Opb 18:4 En ik hoorde een andere stem uit de hemel zeggen: Gaat uit van haar, mijn volk, opdat u met haar zonden geen gemeenschap hebt en opdat u van haar plagen niet ontvangt; (TELOS)

De Israëlieten moesten afgezonderd van de volken leven en zich niet men hen door huwelijk vermengen. Na de terugkeer uit de Babylonische ballingschap trouwden vele Joden met heidenen. Dit werd Ezra meegedeeld.

Ezr 9:1 Als nu deze dingen voleind waren, traden de vorsten tot mij toe, zeggende: Het volk Israëls, en de priesters, en de Levieten, zijn niet afgezonderd van de volken dezer landen, naar hun gruwelen, [namelijk] van de Kanaänieten, de Hethieten, de Ferezieten, de Jebusieten, de Ammonieten, de Moabieten, de Egyptenaren en de Amorieten. (SV)

Ezr 9:2 Want zij hebben van hun dochteren genomen voor zichzelven en voor hun zonen, zodat zich vermengd hebben het heilig zaad met de volken dezer landen; ja, de hand der vorsten en overheden is de eerste geweest in deze overtreding.

Ezr 9:3 Als ik nu deze zaak hoorde, scheurde ik mijn kleed en mijn mantel; en ik trok van het haar mijns hoofds en mijns baards uit, en zat verbaasd neder.

Ezra treedt daarop tegen de gemengde huwelijken op.

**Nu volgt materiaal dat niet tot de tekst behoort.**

Definition acquire_entry (now : Instant) (tier' : TierId) (e : ControlEntry) :
    res ControlSnapshot * ControlEntry :=
  let current_state := state e in
  let current_gen := generation e in
  let current_tier := tier e in
  match current_state with
  | Absent | Failed | Stale =>
      match state_compare_exchange (state_as_u8 current_state) (state_as_u8 InFlight) e with
      | (Ok _, e) =>
          let e := set_population_owner true e in
          let new_gen := add64 current_gen 1 in
          let e := set_generation new_gen e in
          let e := set_tier tier' e in
          let e := set_last_error None e in
          let e := set_population_timestamp (Some now) e in
          (Ok (snapshot_of now e InFlight new_gen tier' true (Some now)), e)
      | (Err _, e) =>
          (Ok (snapshot_of now e (state e) (generation e) (tier e) (is_population_owner e) None), e)
      end
  | Prepared => (Ok (snapshot_of now e Prepared current_gen current_tier false None), e)
  | InFlight => (Ok (snapshot_of now e InFlight current_gen current_tier false None), e)
  | Ready => (Ok (snapshot_of now e Ready current_gen current_tier false None), e)
  end.

Definition acquire (now : Instant) (key : bytes) (t : TierId) (self : Cachelito) :
    res ControlSnapshot * Cachelito :=
  with_created_entry self (address_of self key) (acquire_entry now t).

Definition publish_entry (now : Instant) (expected : Generation) (t : TierId)
    (ttl' : option Duration) (e : ControlEntry) : res unit * ControlEntry :=
  let current_gen := generation e in
  if is_stale expected current_gen || negb (expected =? current_gen)%Z then
    (Err StaleGeneration, e)
  else
    let e := set_state Ready e in
    let e := set_tier t e in
    let e := set_ttl ttl' e in
    let e := set_last_error None e in
    let e := set_population_owner false e in
    let e := set_population_timestamp (Some now) e in
    (Ok tt, notify e).

Definition publish (now : Instant) (key : bytes) (expected : Generation) (t : TierId)
    (ttl' : option Duration) (self : Cachelito) : res unit * Cachelito :=
  with_entry self (address_of self key) (Err Miss) (publish_entry now expected t ttl').

Definition fail_entry (error : CacheError) (e : ControlEntry) : res unit * ControlEntry :=
  let e := set_state Failed e in
  let e := set_last_error (Some error) e in
  let e := set_population_owner false e in
  let e := set_population_timestamp None e in
  (Ok tt, notify e).

Definition fail_with_error (key : bytes) (error : CacheError) (self : Cachelito) :
    res unit * Cachelito :=
  with_entry self (address_of self key) (Err Miss) (fail_entry error).

Definition fail (key : bytes) (self : Cachelito) : res unit * Cachelito :=
  fail_with_error key PopulationFailed self.

(** The common body of [release] and [invalidate]. *)
Definition invalidate_entry (e : ControlEntry) : res unit * ControlEntry :=
  let e := increment_generation e in
  let e := set_state Absent e in
  let e := set_population_owner false e in
  let e := set_population_timestamp None e in
  let e := set_ttl None e in
  let e := set_last_error None e in
  (Ok tt, notify e).

Definition release (key : bytes) (self : Cachelito) : res unit * Cachelito :=
  with_entry self (address_of self key) (Ok tt) invalidate_entry.

Definition invalidate (key : bytes) (self : Cachelito) : res unit * Cachelito :=
  with_entry self (address_of self key) (Ok tt) invalidate_entry.

(** ** Direct stores *)

Definition plane_health (key : bytes) (self : Cachelito) : res TierHealth := Ok TierHealth_default.

Definition plane_set_generation (key : bytes) (g : Generation) (self : Cachelito) :
    res unit * Cachelito :=
  with_created_entry self (address_of self key) (fun e => (Ok tt, set_generation g e)).

Definition plane_set_tier (key : bytes) (t : TierId) (self : Cachelito) : res unit * Cachelito :=
  with_created_entry self (address_of self key) (fun e => (Ok tt, set_tier t e)).

Definition plane_set_state (key : bytes) (s : EntryState) (self : Cachelito) :
    res unit * Cachelito :=
  with_created_entry self (address_of self key) (fun e => (Ok tt, notify (set_state s e))).

Definition update_tier_health (key : bytes) (h : TierHealth) (self : Cachelito) :
    res unit * Cachelito := (Ok tt, self).

(** ** Observation and generations *)

Definition peek_entry (now : Instant) (e : ControlEntry) : ControlSnapshot :=
  snapshot_of now e (state e) (generation e) (tier e) (is_population_owner e)
    (population_timestamp e).

(** [peek] leaves the plane as it is: its result only. *)
Definition peek (now : Instant) (key : bytes) (self : Cachelito) : res ControlSnapshot :=
  fst (with_entry self (address_of self key) (Ok snapshot_absent)
         (fun e => (Ok (peek_entry now e), e))).

Definition bump_generation (key : bytes) (self : Cachelito) : res Generation * Cachelito :=
  with_created_entry self (address_of self key)
    (fun e => let e := increment_generation e in (Ok (generation e), notify e)).

(** ** Claims and eviction *)

Definition release_claim_entry (e : ControlEntry) : res bool * ControlEntry :=
  if negb (bool_decide (state e = Prepared)) || negb (is_population_owner e) then (Ok false, e)
  else
    let e := set_state Failed e in
    let e := increment_generation e in
    let e := set_population_owner false e in
    (Ok true, notify e).

Definition release_population_claim (address : KeyAddress) (self : Cachelito) :
    res bool * Cachelito :=
  with_entry self address (Ok false) release_claim_entry.

Definition reserve_entry (e : ControlEntry) : res bool * ControlEntry :=
  if negb (bool_decide (state e = Ready)) || is_population_owner e then (Ok false, e)
  else
    match intent e with
    | Some _ => (Ok false, e)
    | None =>
        let e := increment_generation e in
        let e := set_state Stale e in
        (Ok true, notify e)
    end.

Definition reserve_eviction (address : KeyAddress) (self : Cachelito) : res bool * Cachelito :=
  with_entry self address (Ok false) reserve_entry.

(** ** Two-phase commit *)

Definition prepare_entry (now : Instant) (address : KeyAddress)
    (expected_generation : option Generation) (target : TierId) (kind : IntentKind)
    (e : ControlEntry) : res CommitToken * ControlEntry :=
  let current := generation e in
  let moved :=
    match expected_generation with Some expected => negb (expected =? current)%Z | None => false end in
  if moved then (Err StaleGeneration, e)
  else
    let i := mkIntent kind (as_u8 target) current (instant_to_nanos now) in
    let e := set_intent_prev_state (state e) e in
    let e := set_intent i e in
    let e := set_state Prepared e in
    let e := set_population_owner true e in
    (Ok (mkToken address current kind (ci_target_tier i)), e).

Definition prepare (now : Instant) (key : bytes) (expected_generation : option Generation)
    (target : TierId) (kind : IntentKind) (self : Cachelito) : res CommitToken * Cachelito :=
  with_created_entry self (address_of self key)
    (prepare_entry now (address_of self key) expected_generation target kind).

Definition commit_entry (now : Instant) (token : CommitToken) (ttl' : option Duration)
    (e : ControlEntry) : res unit * ControlEntry :=
  if expired_by token (generation e) || negb (bool_decide (state e = Prepared)) then
    (Err StaleGeneration, e)
  else
    let e := set_state Ready e in
    let e := match from_index (tok_target_tier token) with
             | Some t => set_tier t e
             | None => e
             end in
    let e := set_ttl ttl' e in
    let e := set_intent_prev_state Ready e in
    let e := set_population_owner false e in
    let e := clear_intent e in
    let e := set_population_timestamp (Some now) e in
    let e := set_last_error None e in
    (Ok tt, notify e).

Definition commit (now : Instant) (token : CommitToken) (ttl' : option Duration)
    (self : Cachelito) : res unit * Cachelito :=
  with_entry self (tok_address token) (Err Miss) (commit_entry now token ttl').

Definition abort_entry (error : CacheError) (proven_clean : bool) (e : ControlEntry) :
    res unit * ControlEntry :=
  if negb (bool_decide (state e = Prepared)) then (Ok tt, e)
  else
    let e :=
      if proven_clean then set_state (intent_prev_state e) e
      else increment_generation (set_state Failed e) in
    let e := set_population_owner false e in
    let e := clear_intent e in
    let e := set_last_error (Some error) e in
    (Ok tt, notify e).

Dergelijke huwelijken brengen de Joden in de verleiding om de afgoden van hun heidense vrouwen te gaan dienen of de verkeerde gebruiken van hun vrouwen over te nemen.

Een leven in afzondering vereist naar de Schrift niet een leven buiten de maatschappij, bijv. in een klooster. Een gelovige is 'in' de mensenwereld en daarin gezonden, maar hij is niet 'van' de wereld; hij is in de wereld, niet van de wereld.

Bron

Van Dale's Groot woordenboek der Nederlandse taal (13e uitgave), digitale versie 1.0 Plus, jaar 2000. Hieraan zijn meerdere voorbeeldzinnen ontleend.